WORK ITEM:
Among the lines below, a stretch begins at the one with "- [ChatSyncBridge] the" and ends at the one with "- The text stored". Repeat that stretch exactly, ends included.

Records from a collection:

# # # #

(** * RideFlow: cross-tab chat synchronisation

    A shallow embedding of the chat subsystem of RideFlow:

    - [Storage]        the localStorage abstraction layer (storage module),
    - [ChatSync]       the driver-side channel   (shared/chat-sync.js),
    - [ChatSyncBridge] the customer-side channel (shared/chat-sync.js).

    The older copies of the two channels (driver-chat-sync.js and
    chat-sync-bridge.js) have the same reconcile, send and read functions
    without sender enrichment, history deletion and clear detection; the
    embedding follows the unified module.

    Conventions of the embedding.

    - JavaScript objects used as maps ([chats], [unread], the per-order
      in-memory tables) are finite maps with string keys.  Keys that name
      members inherited from [Object.prototype] are outside the model.
    - The text stored under a localStorage key is the empty string
      ([Blank]), other text that [JSON.parse] rejects ([Garbled]), or the
      [JSON.stringify] image of a value ([Encoded v]); parsing the image of
      [v] gives [v] back.  The empty string is falsy, so [raw || '{}'] and
      [raw ? ... : null] treat it as an absent key.  The text under
      ['rideflow-chats'] and ['rideflow-unread-messages'], when it parses,
      is the image of an object of the shape the modules write there: text
      that parses to another value ([null], a number, an array, an object
      of another shape) is outside the model.
    - The browser can fail: reading or writing localStorage throws when access
      is [denied], writing throws when the quota is exhausted ([full]).
    - [new Date().toISOString()] reads a clock that is part of the world, one
      reading per call; [_genId] draws its result from a supply of the world.
    - A registered listener is a recorder: calling it appends an event to the
      [trace] of the world.
    - [Storage.getCurrentUser], which the channels call for the sender's name
      and e-mail, is not among the sources; what it returns is the
      [currentUser] field of the world.
    - The two pages run in different tabs and share localStorage only; a
      world holds the store and the module variables of both pages, and every
      call runs to completion before the next one starts.
    - Timestamps are ISO-8601 strings; JavaScript's [>] on strings is the
      lexicographic order of [String.compare].
    - Unread counts are natural numbers. *)

From Stdlib Require Import String Ascii List Bool Arith Lia Sorted OrderedTypeEx.
From stdpp Require Import gmap strings list fin_maps.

# # # #

EXERCISE SOLUTION:
    - [ChatSyncBridge] the customer-side channel (shared/chat-sync.js).

    The older copies of the two channels (driver-chat-sync.js and
    chat-sync-bridge.js) have the same reconcile, send and read functions
    without sender enrichment, history deletion and clear detection; the
    embedding follows the unified module.

    Conventions of the embedding.

    - JavaScript objects used as maps ([chats], [unread], the per-order
      in-memory tables) are finite maps with string keys.  Keys that name
      members inherited from [Object.prototype] are outside the model.
    - The text stored under a localStorage key is the empty string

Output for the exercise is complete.